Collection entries
################
Lemma Dequeue_wp t b w : at_head b w → ready t Adt.Dequeue w → wp t b Dequeue w.
Proof.
  intros Hb Hready. apply (wp_loop Sp proto pg t _
    (λ b _ w, at_head b w ∧ ready t Adt.Dequeue w));
    [|intros ? _ w2 w3 [? ?] ?; split; [by eapply queue_at_head_stable|by eauto with lockfree]
     |done].
  clear. intros b _ w [(n & L & -> & HL & Hn) Hready] _.
  pose proof (dequeuing_stable t) as Hst.
  eexists. split; [reflexivity|].
  wp_go wp_load as w1 HR1 HI1. apply (Hst _ _ HR1) in Hready.
  pose proof (round_start _ _ _ _ _ _ HR1 HI1 HL Hn Hready) as Hrd1.
  pose proof (i_order _ HI1) as Ho1.
  destruct (i_head _ HI1) as (l & u & Hk & ->).
  set (N := w_len w1) in *. set (j := back (w_aux w1)) in *. set (k := front (w_aux w1)) in *.
  wp_go wp_load as w2 HR2 HI2.
  pose proof (round_stable _ _ _ _ _ _ _ _ _ _ Hst HR2 Hrd1) as Hrd2.
  pose proof (r_back _ _ _ HR2) as Hj2.
  destruct (i_tail _ HI2) as (l2 & u2 & Hk2 & ->).
  set (j2 := back (w_aux w2)) in *.
  wp_go wp_load_at as w3 HR3 HI3. exists (DirectItem (succ k w3) u).
  split; [apply node_at; eauto with lockfree|].
  pose proof (round_stable _ _ _ _ _ _ _ _ _ _ Hst HR3 Hrd2) as Hrd3.
  pose proof (r_front _ _ _ HR2) as Hf2. pose proof (r_front _ _ _ HR3) as Hf3.
  wp_go wp_load as w4 HR4 HI4.
  pose proof (round_stable _ _ _ _ _ _ _ _ _ _ Hst HR4 Hrd3) as Hrd4.
  pose proof (r_front _ _ _ HR4) as Hf4.
  pose proof (r_back _ _ _ HR3) as Hj3. pose proof (r_back _ _ _ HR4) as Hj4.
  assert (at_pos k l u w4) as Hk4 by eauto using at_pos_stable.
  case_decide as Hhead.
  2:{ eapply wp_queue_retry; [exact Hst|done| |exact Hrd4| |by auto]; [lia|].
      intros Hlen. destruct (rd_frozen _ _ _ _ _ _ _ _ Hrd4) as [_ [_ Hfr]]; [done|].
      destruct (i_head _ HI4) as (l4 & u4 & Hk' & Hhead4). rewrite Hfr in Hk'.
      destruct (at_pos_fun _ _ _ _ _ _ Hk4 Hk'); congruence. }
  destruct (i_head _ HI4) as (l4 & u4 & Hk' & Hhead4).
  rewrite <-Hhead in Hhead4. injection Hhead4 as <-.
  assert (front (w_aux w4) = k) as Hfr by by eapply at_pos_inj.
  assert (at_pos j2 l2 u2 w4) as Hj4' by eauto using at_pos_stable.
  destruct (decide (l = l2)) as [<-|Hne].
  - rewrite decide_True by done. assert (j2 = k) as Hjk by by eapply at_pos_inj.
    destruct (succ k w3) as [l'|] eqn:Es; cbn [di_next].
    + apply succ_Some in Es as [v' Hs]. wp_pure.
      eapply wp_swing; [exact Hk4|by eapply at_pos_stable|lia|]. intros ok w5 HR5 HI5 Hb5.
      eapply wp_queue_retry; [exact Hst|done| |by eapply round_stable| |by auto]; lia.
    + apply wp_ret. intros w5 HR5 HI5. apply return_empty; [eapply Hst; [exact HR5|apply Hrd4]|].
      apply (seen_empty_stable t w3); [by etrans|].
      apply empty_now with k; [done|apply Hrd3|lia|done].
  - rewrite decide_False by congruence.
    assert (k ≠ j2) as Hkj by (intros ->; by destruct (at_pos_fun _ _ _ _ _ _ Hk4 Hj4')).
    destruct (at_pos_intro (S k) w2) as (l' & v' & Hs).
    { apply at_pos_lt in Hk2. lia. }
    assert (at_pos (S k) l' v' w3) as Hs3 by eauto with lockfree.
    rewrite (proj2 (succ_Some k w3 l')) by eauto. cbn [di_next]. wp_pure.
    eapply (wp_take t n L N _ _ j k _ _ _ _ _ (λ v, break (RVal v true))); [exact Hk4|by eauto using at_pos_stable|lia|exact Hrd4|done|by auto|].
    intros w5 Howe5. apply wp_ret. intros w6 HR6 _. apply queue_return_finished.
    by eapply queue_owing_stable.
Qed.

Lemma queue_verified : verified Sp proto pg queue_object.
Proof.
  split.
  - exists (Aux [(0, zero)] 0 0 ∅ ∅). split; simpl; try done.
    + intros [|k] l v Hk; [|done]. by injection Hk as <- <-.
    + apply NoDup_singleton.
    + by exists 0, zero.
    + by exists 0, zero.
    + lia.
  - intros t id o w HI Hnone _ _. exists (w_aux w). pose proof (back_lt _ HI).
    assert (good_step proto t w (World (w_mem w) (g_call t id o (w_gh w)) (w_aux w)))
      as [HI' HR'].
    { split.
      - split; simpl; try apply HI. intros u [? ?]%lookup_insert_None. by apply HI.
      - intros u Hu. apply rely_same; simpl; auto with lockfree. lia. }
    split; [exact HI'|]. split; [exact HR'|].
    assert (ready t o (World (w_mem w) (g_call t id o (w_gh w)) (w_aux w))).
    { split; [apply pending_call|by apply HI]. }
    destruct o; [by apply (Enqueue_wp t v 0)| |by apply queue_Length_wp].
    apply Dequeue_wp; [|done]. exists 8, (w_len w). split; [done|]. split; [done|].
    left. lia.
Qed.

(** ** Properties *)

(** C2. The Michael-Scott queue is linearizable: under every interleaving, the
    calls and returns of [Enqueue] and [Dequeue] are those of a sequential FIFO
    queue in some order that respects real time; in particular a [Dequeue] that
    reports an empty queue overlaps a moment at which it was empty. *)
Theorem queue_linearizable cs s :
  reaches queue_object cs s → linearizable (queue_spec zero) (sy_hist s).
Proof. apply (verified_linearizable Sp proto _ pg), queue_verified. Qed.

(** C6. Lock-freedom: a pending operation has taken at most sixteen steps for
    each operation that overlaps it, and sixteen of its own, even when another
    goroutine stopped between linking its node and moving the tail. *)
Theorem queue_lock_free cs s t r :
  reaches queue_object cs s → sy_thr s !! t = Some r →
  r_steps r ≤ steps * (1 + overlap (sy_hist s) (r_id r)).
Proof. apply (verified_lockfree Sp proto _ pg); [apply queue_verified|done]. Qed.

(** No schedule makes a method dereference a nil pointer: the head never
    passes the tail, so [firstnext.v] is read only from an existing node. *)
Theorem queue_no_panic cs : exec queue_object cs (start queue_object) ≠ Crash.
Proof. apply (verified_no_crash Sp proto _ pg), queue_verified. Qed.

Lemma chain_linked w k vs :
  Inv w → (drop k (chain (w_aux w))).*2 = vs →
  linked (heap (w_mem w)) (fst <$> chain (w_aux w) !! k) vs.
Proof.
  intros HI. revert k. induction vs as [|v vs IH]; intros k Hvs.
  - apply fmap_nil_inv in Hvs. simpl. rewrite fmap_None, lookup_ge_None.
    apply (f_equal length) in Hvs. rewrite length_drop in Hvs. simpl in Hvs. lia.
  - destruct (chain (w_aux w) !! k) as [[l v']|] eqn:Hk.
    + rewrite (drop_S _ _ _ Hk) in Hvs. simpl in Hvs. simplify_eq.
      exists l, (succ k w). split; [done|].
      split; [by apply (node_at k)|]. by apply IH.
    + apply lookup_ge_None in Hk. rewrite drop_ge in Hvs by done. done.
Qed.
Lemma elim_ready_stable o : ready t o w → ready t o w'.
Proof using HR.
  intros (Hp & Ha & Hw). split; [eapply pending_quiet; [exact Hp|by apply (r_quiet _ _ _ HR)]|].
  by rewrite (r_adj _ _ _ HR), (r_wait _ _ _ HR).
Qed.

Lemma elim_owing_stable z r : owing t z r w → owing t z r w'.
Proof using HR.
  intros (Hf & Ha & Hw). split; [eapply finished_helped; [exact Hf|apply (r_helped _ _ _ HR)]|].
  by rewrite (r_adj _ _ _ HR), (r_wait _ _ _ HR).
Qed.

Lemma elim_node_stable l n : node l n w → node l n w'.
Proof using HR. intros [? ?]. by apply (k_public _ _ _ _ _ (r_nodes _ _ _ HR)). Qed.

Lemma elim_private_stable l n : private t l n w → private t l n w'.
Proof using HR.
  intros [Hh Ho]. destruct (k_own _ _ _ _ _ (r_nodes _ _ _ HR) _ Ho) as [? Heq].
  split; [|done]. by rewrite Heq.
Qed.

Lemma pair_stable c v : pair_at c v w → pair_at c v w'.
Proof using HR. apply prefix_lookup_Some', (r_vals _ _ _ HR). Qed.

Lemma offering_stable e mine my : offering t e mine my w → offering t e mine my w'.
Proof using HR.
  intros (Hw & Hm & Ha). split; [by rewrite (r_wait _ _ _ HR)|].
  split; [by apply pair_stable|by rewrite (r_adj _ _ _ HR)].
Qed.

Lemma matched_stable e mine my b it :
  matched t e mine my b it w → matched t e mine my b it w'.
Proof using HR.
  intros (Ho & Hs & Hb). split; [by apply offering_stable|].
  split; [|by apply pair_stable]. eapply (r_slot _ _ _ HR); [apply Ho|done|].
  intros ->. destruct Ho as (_ & Hm & _). unfold pair_at in *. congruence.
Qed.

Lemma exchanged_stable my met : exchanged t my met w → exchanged t my met w'.
Proof using HR.
  unfold exchanged. destruct (if met.2 then _ else _);
    [apply elim_owing_stable|apply elim_ready_stable].
Qed.

Lemma elim_len_stable : w_len w ≤ w_len w'.
Proof using HR. destruct (r_helped _ _ _ HR) as [?%prefix_length _]. done. Qed.

Lemma elim_seen_stable p L : seen p L w → seen p L w'.
Proof using HR.
  intros [HL Hp]. pose proof elim_len_stable as Hle. split; [lia|]. intros Hne.
  destruct (decide (w_len w' = w_len w)) as [Heq|]; [|lia].
  rewrite (r_top _ _ _ HR) in Hne by done. rewrite Heq. auto.
Qed.
End stability.

Hint Resolve elim_ready_stable elim_owing_stable elim_node_stable elim_private_stable
  elim_seen_stable offering_stable matched_stable pair_stable : lockfree.

Lemma elim_top_node w p : Inv w → top (w_mem w) = Some p → ∃ n, node p n w.
Proof.
  intros HI Htop. pose proof (i_central _ HI) as Hc. rewrite Htop in Hc.
  by apply central_top in Hc.
Qed.

(** ** The writes of the code keep the invariant *)

(** Changes of the log that the waiting goroutines do not notice. *)
Lemma offer_quiet u e mine my w w' :
  slots (w_mem w') !! e = slots (w_mem w) !! e →
  vals (w_mem w) `prefix_of` vals (w_mem w') →
  quiet u (w_gh w) (w_gh w') → offer u e mine my w → offer u e mine my w'.
Proof.
  intros Hs Hv Hq [[? ?]|(b & it & ? & ? & Hset)].
  - left. rewrite Hs. split; [done|]. by eapply pending_quiet.
  - right. exists b, it. rewrite Hs. split; [done|].
    split; [by eapply prefix_lookup_Some'|]. unfold settled in *.
    destruct (elim my it); [by eapply finished_quiet|by eapply pending_quiet].
Qed.

(** A goroutine that does not wait takes effect on the central stack. *)
Lemma effect_step t o r w (m' : mem) o' a' :
  Inv w → ready t o w → (spec_step Sp (g_vals w) o).2 = Some r →
  central (heap m') (top m') (length_ m') o' a' (spec_step Sp (g_vals w) o).1 →
  vals m' = vals (w_mem w) → slots m' = slots (w_mem w) → spins m' = spins (w_mem w) →
  (∀ u, u ≠ t → a' !! u = adj (w_aux w) !! u ∧
     nodes_kept u (heap (w_mem w)) (own (w_aux w)) (heap m') o') →
  let w' := upd Sp w m' [t] (Aux o' a' (wait (w_aux w))) in
  good_step proto t w w' ∧ owing t (a' !! t) r w'.
Proof.
  intros HI (Hp & Ha & Hw) Hr Hc Hvals Hslots Hspins Hothers w'.
  destruct (lin1_pending Sp _ _ _ _ Hp Hr) as (Hf & Hst & Hlen & _).
  assert (∀ u, u ≠ t → quiet u (w_gh w) (lin1 Sp (w_gh w) t)) as Hq
    by (intros u Hu; by apply quiet_lin1).
  split; [split|split; [exact Hf|done]].
  - split; simpl; rewrite ?Hvals, ?Hslots, ?Hspins; try apply HI.
    + unfold g_vals. simpl. by rewrite Hst.
    + intros u Hu. destruct (lin1_dom _ _ _ _ _ _ Hp Hr Hu) as [Hu' Hne].
      rewrite (proj1 (Hothers u Hne)). by apply HI.
    + intros u e mine Hu. destruct (i_wait _ HI _ _ _ Hu) as (my & ? & ?).
      exists my. split; [done|]. apply (offer_quiet u e mine my w); simpl;
        [by rewrite Hslots|by rewrite Hvals| |done]. apply Hq. congruence.
  - intros u Hu. destruct (Hothers u Hu). split; simpl; rewrite ?Hvals, ?Hslots; try done.
    + unfold w_len. simpl. rewrite Hlen. lia.
    + by apply quiet_helped, Hq.
    + intros _. by apply Hq.
Qed.

Lemma elim_pop_cas t p n w :
  Inv w → ready t Adt.Pop w → top (w_mem w) = Some p → node p n w →
  let w' := upd Sp w (f_set top_f (di_next n) (w_mem w)) [t]
              (Aux (own (w_aux w)) (<[t := (-1)%Z]> (adj (w_aux w))) (wait (w_aux w))) in
  good_step proto t w w' ∧ owing t (Some (-1)%Z) (RVal (di_v n) true) w'.
Proof.
  intros HI Hready Htop [Hh Ho]. pose proof Hready as (_ & Ha & _).
  pose proof (i_central _ HI) as Hc. rewrite Htop in Hc.
  destruct (central_pop t _ _ _ _ _ _ _ Hc Hh Ha) as (vs & Est & Hc').
  destruct (effect_step t Adt.Pop (RVal (di_v n) true) w (f_set top_f (di_next n) (w_mem w))
    (own (w_aux w)) (<[t := (-1)%Z]> (adj (w_aux w))) HI Hready) as [Hgood Howe];
    rewrite ?Est; try done.
  - intros u Hu. rewrite lookup_insert_ne by done. auto with lockfree.
  - rewrite lookup_insert_eq in Howe. by split.
Qed.

Lemma elim_pop_empty t w :
  Inv w → ready t Adt.Pop w → top (w_mem w) = None →
  let w' := upd Sp w (w_mem w) [t]
              (Aux (own (w_aux w)) (adj (w_aux w)) (wait (w_aux w))) in
  good_step proto t w w' ∧ owing t None (RVal zero false) w'.
Proof.
  intros HI Hready Htop. pose proof Hready as (_ & Ha & _).
  pose proof (i_central _ HI) as Hc. rewrite Htop in Hc. apply central_empty in Hc as Est.
  destruct (effect_step t Adt.Pop (RVal zero false) w (w_mem w) (own (w_aux w))
    (adj (w_aux w)) HI Hready) as [Hgood Howe]; rewrite ?Est; try done.
  - simpl. rewrite Htop. by rewrite <-Est.
  - rewrite Ha in Howe. by split.
Qed.

Lemma elim_push_cas t l v w :
  Inv w → ready t (Adt.Push v) w → private t l (DirectItem (top (w_mem w)) v) w →
  let w' := upd Sp w (f_set top_f (Some l) (w_mem w)) [t]
              (Aux (delete l (own (w_aux w))) (<[t := 1%Z]> (adj (w_aux w))) (wait (w_aux w))) in
  good_step proto t w w' ∧ owing t (Some 1%Z) RDone w'.
Proof.
  intros HI Hready [Hh Ho]. pose proof Hready as (_ & Ha & _).
  destruct (central_push t _ _ _ _ _ _ l v (i_central _ HI) Ho Hh Ha) as [Hc Hk].
  destruct (effect_step t (Adt.Push v) RDone w (f_set top_f (Some l) (w_mem w))
    (delete l (own (w_aux w))) (<[t := 1%Z]> (adj (w_aux w))) HI Hready) as [Hgood Howe];
    try done.
  - intros u Hu. rewrite lookup_insert_ne by done. auto.
  - rewrite lookup_insert_eq in Howe. by split.
Qed.

(** A write that takes no effect and does not touch the slots. *)
Lemma plain_step t w (m' : mem) o' a' :
  Inv w → g_thr (w_gh w) !! t ≠ None →
  central (heap m') (top m') (length_ m') o' a' (g_vals w) →
  top m' = top (w_mem w) → slots m' = slots (w_mem w) → spins m' = spins (w_mem w) →
  vals (w_mem w) `prefix_of` vals m' →
  (∀ c v, vals m' !! c = Some v → sv_state v ≠ exEmpty) →
  (∀ u, u ≠ t → a' !! u = adj (w_aux w) !! u ∧
     nodes_kept u (heap (w_mem w)) (own (w_aux w)) (heap m') o') →
  good_step proto t w (upd Sp w m' [] (Aux o' a' (wait (w_aux w)))).
Proof.
  intros HI Ht Hc Htop Hslots Hspins Hvals Hstates Hothers. split.
  - split; simpl; rewrite ?Hslots, ?Hspins; try apply HI; try done.
    + intros u Hu. rewrite (proj1 (Hothers u ltac:(congruence))). by apply HI.
    + intros u e mine Hu. destruct (i_wait _ HI _ _ _ Hu) as (my & ? & ?).
      exists my. split; [by eapply prefix_lookup_Some'|].
      apply (offer_quiet u e mine my w); simpl; [by rewrite Hslots|done|done|done].
    + intros e c Hec. destruct (i_slot _ HI _ _ Hec) as [[v Hv] ?]. split; [|done].
      exists v. by eapply prefix_lookup_Some'.
  - intros u Hu. destruct (Hothers u Hu). split; simpl; rewrite ?Hslots; try done.
Qed.
(** ** The consensus step *)

(** Since participant [u] announced its node at length [A] of the chain, no
    position whose turn is [u] was decided without it; so there is at most one
    round of turns. *)
Lemma help_bound A L u :
  u < n → (∀ j, A ≤ j → S j < L → (j + 2) mod n ≠ u) → L ≤ A + n.
Proof.
  intros Hu Hno. destruct (decide (L ≤ A + n)) as [|Hgt]; [done|].
  (* the turn of [u] among positions A, ..., A + n - 1 *)
  set (d := (u + n - (A + 2) mod n) mod n).
  assert ((A + 2) mod n < n) as Hm by (apply Nat.mod_upper_bound; lia).
  assert (d < n) as Hd by (apply Nat.mod_upper_bound; lia).
  destruct (Hno (A + d)); [lia|lia|].
  replace (A + d + 2) with ((A + 2) + d) by lia.
  rewrite <-Nat.Div0.add_mod_idemp_l. unfold d. rewrite Nat.Div0.add_mod_idemp_r.
  replace ((A + 2) mod n + (u + n - (A + 2) mod n)) with (u + 1 * n) by lia.
  rewrite Nat.Div0.mod_add. by apply Nat.mod_small.
Qed.

(** The participant whose turn it is to follow position [j], if it announced its
    node before position [j] was decided, was seen to have announced [cand]. *)
Definition turn j (cand : option loc) w : Prop :=
  ∀ u c A, u = (j + 2) mod n → cur (w_aux w) !! u = Some c →
    since (w_aux w) !! u = Some A → A ≤ j → length (chain (w_aux w)) = S j →
    cand = Some c ∨ linked c w.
################
What is the number of lines in the records that contain "left"? Answer with it alone.

* [Answer to this exercise] 2